Fabrication of a Type-II heterojunction has been deliberated as a particular strategy to enhance the photocatalytic efficiency of semiconductor photocatalysts to eliminate organic contaminants. The present study represents a unique recyclable Type-II-based ZnFe2O4@CuFe2O4@SiO2 heterojunction synthesized via facile coprecipitation technique. The as-prepared samples were characterized via XRD, FTIR, SEM, XRD, TEM, UV–Vis DRS, VSM, XPS, and PL studies.
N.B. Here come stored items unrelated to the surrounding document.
(* ===== verification/Sysfile.v ===== *)
(** * System calls on files (sysfile.c)

    Argument checking, descriptors, and the calls that change the directory
    tree, each within one transaction. *)

From S2P Require Import Prelude Params CString Spinlock Sched Bio Log Fs Kalloc Vm VmMap VmUser Kernel Pipe FileC ProcC Exec.


(** The descriptor and its file. *)
Definition argfd (n : Z) : M kern_st (option (nat * nat)) :=
  r ← argint n;
  match (r : option Z) with
  | None => mret None
  | Some fd =>
      if (fd <? 0) || (Z.of_nat NOFILE <=? fd) then mret None
      else
        p ← myproc;
        match mjoin (ofile p !! Z.to_nat fd) with
        | None => mret None
        | Some f => mret (Some (Z.to_nat fd, f))
        end
  end.

Definition fdalloc (f : nat) : M kern_st (option nat) :=
  p ← myproc;
  match list_find (fun o => o = None) (take NOFILE (ofile p)) with
  | Some (fd, _) => upd_myproc (fun q => set_ofile (<[fd := Some f]> (ofile q)) q) ;; mret (Some fd)
  | None => mret None
  end.

Definition set_fd (fd : nat) (o : option nat) : M kern_st unit :=
  upd_myproc (fun q => set_ofile (<[fd := o]> (ofile q)) q).

Definition sys_dup : M kern_st Z :=
  r ← argfd 0;
  match (r : option (nat * nat)) with
  | None => mret (-1)
  | Some (_, f) =>
      o ← fdalloc f;
      match (o : option nat) with
      | None => mret (-1)
      | Some fd => filedup f ;; mret (Z.of_nat fd)
      end
  end.

Section sysfile.
Context (kend kdata : Z) (junk : list Z).
Context (dev_read : Z -> option (nat -> Z -> M fs_st (Z * list Z))).
Context (dev_write : Z -> option (nat -> list Z -> M fs_st Z)).

(** The arguments of [sys_read] and [sys_write]: file, buffer, count. *)
Definition arg_rw : M kern_st (option (nat * Z * Z)) :=
  r ← argfd 0;
  match (r : option (nat * nat)) with
  | None => mret None
  | Some (_, f) =>
      o ← argint 2;
      match (o : option Z) with
      | None => mret None
      | Some n =>
          q ← argptr 1 n;
          match (q : option Z) with
          | None => mret None
          | Some p => mret (Some (f, p, n))
          end
      end
  end.
Definition sys_read : M kern_st Z :=
  r ← arg_rw;
  match (r : option (nat * Z * Z)) with
  | None => mret (-1)
  | Some (f, p, n) => fileread dev_read f p n
  end.
Definition sys_write : M kern_st Z :=
  r ← arg_rw;
  match (r : option (nat * Z * Z)) with
  | None => mret (-1)
  | Some (f, p, n) => filewrite dev_write f p n
  end.

Definition sys_close : M kern_st Z :=
  r ← argfd 0;
  match (r : option (nat * nat)) with
  | None => mret (-1)
  | Some (fd, f) => set_fd fd None ;; fileclose kend f ;; mret 0
  end.

(** [struct stat] has 20 bytes; its padding is not written. *)
Definition ustore_stat (a : Z) (st : stat) : M kern_st unit :=
  ustore a (le_bytes 2 (st_type st)) ;;
  ustore (a + 4) (le_bytes 4 (st_dev st)) ;;
  ustore (a + 8) (le_bytes 4 (st_ino st)) ;;
  ustore (a + 12) (le_bytes 2 (st_nlink st)) ;;
  ustore (a + 16) (le_bytes 4 (st_size st)).
Definition sys_fstat : M kern_st Z :=
  r ← argfd 0;
  match (r : option (nat * nat)) with
  | None => mret (-1)
  | Some (_, f) =>
      q ← argptr 1 20;
      match (q : option Z) with
      | None => mret (-1)
      | Some a =>
          o ← filestat f;
          match (o : option stat) with
          | None => mret (-1)
          | Some st => ustore_stat a st ;; mret 0
          end
      end
  end.

(** [name] before [nameiparent] fills it; what is behind the NUL is never
    read. *)
Definition name0 : list Z := replicate DIRSIZ 0.
Definition add_nlink (d : Z) (ip : nat) : M fs_st unit :=
  upd_ino ip (fun x => set_i_nlink (s16 (i_nlink x + d)) x) ;; iupdate ip.

(** [sys_link] on the file system: [old] and [new] are the paths. *)
Definition link_bad (ip : nat) : M fs_st Z :=
  ilock ip ;; add_nlink (-1) ip ;; iunlockput ip ;; fs_end_op ;; mret (-1).
(** From [ilock(dp)] on. *)
Definition link_at (ip dp : nat) (name : list Z) : M fs_st Z :=
  d ← ino dp;
  i ← ino ip;
  r ← (if negb (i_dev d =? i_dev i) then mret (-1) else dirlink dev_read dev_write dp name (i_inum i));
  if r <? 0 then iunlockput dp ;; link_bad ip
  else iunlockput dp ;; iput ip ;; fs_end_op ;; mret 0.
Definition link (old new : list Z) : M fs_st Z :=
  fs_begin_op ;;
  o ← namei dev_read old;
  match (o : option nat) with
  | None => fs_end_op ;; mret (-1)
  | Some ip =>
      ilock ip ;;
      i ← ino ip;
      if i_type i =? T_DIR then iunlockput ip ;; fs_end_op ;; mret (-1)
      else
        add_nlink 1 ip ;;
        iunlock ip ;;
        '(o, name) ← nameiparent dev_read new name0;
        match (o : option nat) with
        | None => link_bad ip
        | Some dp =>
            ilock dp ;;
            link_at ip dp name
        end
  end.
Definition sys_link : M kern_st Z :=
  a ← argstr 0;
  match (a : option (list Z)) with
  | None => mret (-1)
  | Some old =>
      b ← argstr 1;
      match (b : option (list Z)) with
      | None => mret (-1)
      | Some new => on_fs (link old new)
      end
  end.

Fixpoint isdirempty_loop (fuel dp : nat) (off : Z) : M fs_st bool :=
  match fuel with
  | O => mret true
  | S fuel =>
      i ← ino dp;
      if negb (off <? i_size i) then mret true
      else
        '(r, de) ← readi dev_read dp off 16;
        if negb (r =? 16) then panic "isdirempty: readi"
        else if negb (de_inum de =? 0) then mret false
        else isdirempty_loop fuel dp (off + 16)
  end.
Definition isdirempty (dp : nat) : M fs_st bool :=
  i ← ino dp; isdirempty_loop (S (Z.to_nat (i_size i / 16))) dp 32.

Definition unlink_bad (dp : nat) : M fs_st Z := iunlockput dp ;; fs_end_op ;; mret (-1).

(** From the entry that was found at [off] on. *)
Definition unlink_at (dp ip : nat) (off : Z) : M fs_st Z :=
  ilock ip ;;
  i ← ino ip;
  if i_nlink i <? 1 then panic "unlink: nlink < 1"
  else
    e ← (if i_type i =? T_DIR then isdirempty ip else mret true);
    if negb e then iunlockput ip ;; unlink_bad dp
    else
      r ← writei dev_write dp (replicate 16 0) off;
      if negb (r =? 16) then panic "unlink: writei"
      else
        when (i_type i =? T_DIR) (add_nlink (-1) dp) ;;
        iunlockput dp ;; add_nlink (-1) ip ;; iunlockput ip ;; fs_end_op ;; mret 0.
(** [sys_unlink] on the file system. *)
Definition unlink (path : list Z) : M fs_st Z :=
  fs_begin_op ;;
  '(o, name) ← nameiparent dev_read path name0;
  match (o : option nat) with
  | None => fs_end_op ;; mret (-1)
  | Some dp =>
      ilock dp ;;
      if (namecmp name (DOT ++ [0]) =? 0) || (namecmp name (DOTDOT ++ [0]) =? 0) then unlink_bad dp
      else
        r ← dirlookup dev_read dp name;
        match (r : option (nat * Z)) with
        | None => unlink_bad dp
        | Some (ip, off) => unlink_at dp ip off
        end
  end.
Definition sys_unlink : M kern_st Z :=
  a ← argstr 0;
  match (a : option (list Z)) with
  | None => mret (-1)
  | Some path => on_fs (unlink path)
  end.

Definition set_i_node (major minor nlink : Z) (i : inode) : inode :=
  Inode (i_dev i) (i_inum i) (i_ref i) (i_flags i) (i_type i) major minor nlink (i_size i) (i_addrs i).

(** The new inode, locked; [None] is the null pointer. *)
Definition create (path : list Z) (type major minor : Z) : M fs_st (option nat) :=
  '(o, name) ← nameiparent dev_read path name0;
  match (o : option nat) with
  | None => mret None
  | Some dp =>
      ilock dp ;;
      r ← dirlookup dev_read dp name;
      match (r : option (nat * Z)) with
      | Some (ip, _) =>
          iunlockput dp ;;
          ilock ip ;;
          i ← ino ip;
          if (type =? T_FILE) && (i_type i =? T_FILE) then mret (Some ip)
          else iunlockput ip ;; mret None
      | None =>
          d ← ino dp;
          ip ← ialloc (i_dev d) type;
          ilock ip ;;
          upd_ino ip (set_i_node major minor 1) ;;
          iupdate ip ;;
          i ← ino ip;
          when (type =? T_DIR)
            (add_nlink 1 dp ;;
             r ← dirlink dev_read dev_write ip (DOT ++ [0]) (i_inum i);
             r' ← (if r <? 0 then mret (-1) else dirlink dev_read dev_write ip (DOTDOT ++ [0]) (i_inum d));
             if (r <? 0) || (r' <? 0) then panic "create dots" else mret ()) ;;
          r ← dirlink dev_read dev_write dp name (i_inum i);
          if r <? 0 then panic "create: dirlink"
          else iunlockput dp ;; mret (Some ip)
      end
  end.

(** The inode of [sys_open], locked; the transaction is over when there is
    none. *)
Definition open_inode (path : list Z) (omode : Z) : M fs_st (option nat) :=
  fs_begin_op ;;
  if has omode O_CREATE then
    o ← create path T_FILE 0 0;
    match (o : option nat) with
    | None => fs_end_op ;; mret None
    | Some ip => mret (Some ip)
    end
  else
    o ← namei dev_read path;
    match (o : option nat) with
    | None => fs_end_op ;; mret None
    | Some ip =>
        ilock ip ;;
        i ← ino ip;
        if (i_type i =? T_DIR) && negb (omode =? O_RDONLY) then iunlockput ip ;; fs_end_op ;; mret None
        else mret (Some ip)
    end.

Definition open (path : list Z) (omode : Z) : M kern_st Z :=
  o ← on_fs (open_inode path omode);
  match (o : option nat) with
  | None => mret (-1)
  | Some ip =>
      f ← filealloc;
      fd ← (match (f : option nat) with Some f => fdalloc f | None => mret None end);
      match f, (fd : option nat) with
      | Some f, Some fd =>
          on_fs (iunlock ip) ;;
          on_fs fs_end_op ;;
          upd_file f (fun x => File FD_INODE (f_ref x) (negb (has omode O_WRONLY))
            (has omode O_WRONLY || has omode O_RDWR) (f_pipe x) ip 0) ;;
          mret (Z.of_nat fd)
      | f, _ =>
          match f with Some f => fileclose kend f | None => mret () end ;;
          on_fs (iunlockput ip) ;;
          on_fs fs_end_op ;;
          mret (-1)
      end
  end.
Definition sys_open : M kern_st Z :=
  a ← argstr 0;
  match (a : option (list Z)) with
  | None => mret (-1)
  | Some path =>
      o ← argint 1;
      match (o : option Z) with
      | None => mret (-1)
      | Some omode => open path omode
      end
  end.

(** The end of [sys_mkdir] and [sys_mknod]: [create] was tried. *)
Definition made (o : option nat) : M fs_st Z :=
  match o with
  | None => fs_end_op ;; mret (-1)
  | Some ip => iunlockput ip ;; fs_end_op ;; mret 0
  end.
Definition sys_mkdir : M kern_st Z :=
  on_fs fs_begin_op ;;
  a ← argstr 0;
  match (a : option (list Z)) with
  | None => on_fs (made None)
  | Some path => on_fs (o ← create path T_DIR 0 0; made o)
  end.
Definition sys_mknod : M kern_st Z :=
  on_fs fs_begin_op ;;
  a ← argstr 0;
  match (a : option (list Z)) with
  | None => on_fs (made None)
  | Some path =>
      x ← argint 1;
      match (x : option Z) with
      | None => on_fs (made None)
      | Some major =>
          y ← argint 2;
          match (y : option Z) with
          | None => on_fs (made None)
          | Some minor => on_fs (o ← create path T_DEV (s16 major) (s16 minor); made o)
          end
      end
  end.

Definition sys_chdir : M kern_st Z :=
  on_fs fs_begin_op ;;
  a ← argstr 0;
  o ← (match (a : option (list Z)) with Some path => on_fs (namei dev_read path) | None => mret None end);
  match (o : option nat) with
  | None => on_fs fs_end_op ;; mret (-1)
  | Some ip =>
      on_fs (ilock ip) ;;
      i ← on_fs (ino ip);
      if negb (i_type i =? T_DIR) then on_fs (iunlockput ip) ;; on_fs fs_end_op ;; mret (-1)
      else
        on_fs (iunlock ip) ;;
        p ← myproc;
        match cwd p with Some c => on_fs (iput c) | None => panic "trap" end ;;
        on_fs fs_end_op ;;
        upd_myproc (set_cwd (Some ip)) ;;
        mret 0
  end.

(** The loop of [sys_exec]: the arguments, or [None] for the return of -1. *)
Fixpoint fetch_args (fuel : nat) (i uargv : Z) : M kern_st (option (list (list Z))) :=
  match fuel with
  | O => mret None
  | S fuel =>
      r ← fetchint (u32 (uargv + 4 * i));
      match (r : option Z) with
      | None => mret None
      | Some uarg =>
          if uarg =? 0 then mret (Some [])
          else
            a ← fetchstr (u32 uarg);
            match (a : option (list Z)) with
            | None => mret None
            | Some s =>
                o ← fetch_args fuel (i + 1) uargv;
                mret (match (o : option (list (list Z))) with Some l => Some (s :: l) | None => None end)
            end
      end
  end.
Definition sys_exec : M kern_st Z :=
  a ← argstr 0;
  match (a : option (list Z)) with
  | None => mret (-1)
  | Some path =>
      u ← argint 1;
      match (u : option Z) with
      | None => mret (-1)
      | Some uargv =>
          o ← fetch_args MAXARG 0 (u32 uargv);
          match (o : option (list (list Z))) with
          | None => mret (-1)
          | Some argv => exec kend kdata junk dev_read path argv
          end
      end
  end.

Definition sys_pipe : M kern_st Z :=
  q ← argptr 0 8;
  match (q : option Z) with
  | None => mret (-1)
  | Some a =>
      o ← pipealloc kend;
      match (o : option (nat * nat)) with
      | None => mret (-1)
      | Some (rf, wf) =>
          fd0 ← fdalloc rf;
          fd1 ← (match (fd0 : option nat) with Some _ => fdalloc wf | None => mret None end);
          match fd0, (fd1 : option nat) with
          | Some fd0, Some fd1 =>
              ustore a (le_bytes 4 (Z.of_nat fd0)) ;;
              ustore (a + 4) (le_bytes 4 (Z.of_nat fd1)) ;;
              mret 0
          | fd0, _ =>
              match fd0 with Some fd => set_fd fd None | None => mret () end ;;
              fileclose kend rf ;;
              fileclose kend wf ;;
              mret (-1)
          end
      end
  end.
End sysfile.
The comparative photocatalytic performance of ZnFe2O4@CuFe2O4@SiO2 heterojunction and pristine CuFe2O4, ZnFe2O4 was examined for removal of Methylene Blue (MB) dye under visible light. The core–shell construction imparts reusability via magnetic retrieval, and SiO2 acted as an effective host for the ZnFe2O4@CuFe2O4 photocatalyst. The degradation efficacy of MB over ZnFe2O4@CuFe2O4@SiO2 heterojunction reached 98.6% after 70 min under visible light radiation. Photocatalytic results also demonstrated that hybrid heterojunction owns about 9.3 times greater photocatalytic activity than bare CuFe2O4 and 5.47 times higher than bare ZnFe2O4 nanocomposite. The mechanism evaluation indicated that accelerated photocatalytic performance was allied with SiO2 mediated hybrid, directing to a remarkable separation of electron–hole pairs and high redox proficiency in photocatalysis. Moreover, the ZnFe2O4@CuFe2O4@SiO2 junction displayed broad pH compliance, exceptional magnetic recyclability, and good photo-stability. In conclusion, a probable degradation pathway of MB over ZnFe2O4@CuFe2O4@SiO2 heterojunction was anticipated through regulated degradation intermediates. The present portrays a comprehension of the construction of favorable and novel ZnFe2O4@CuFe2O4@SiO2 heterojunction for various environmental applications.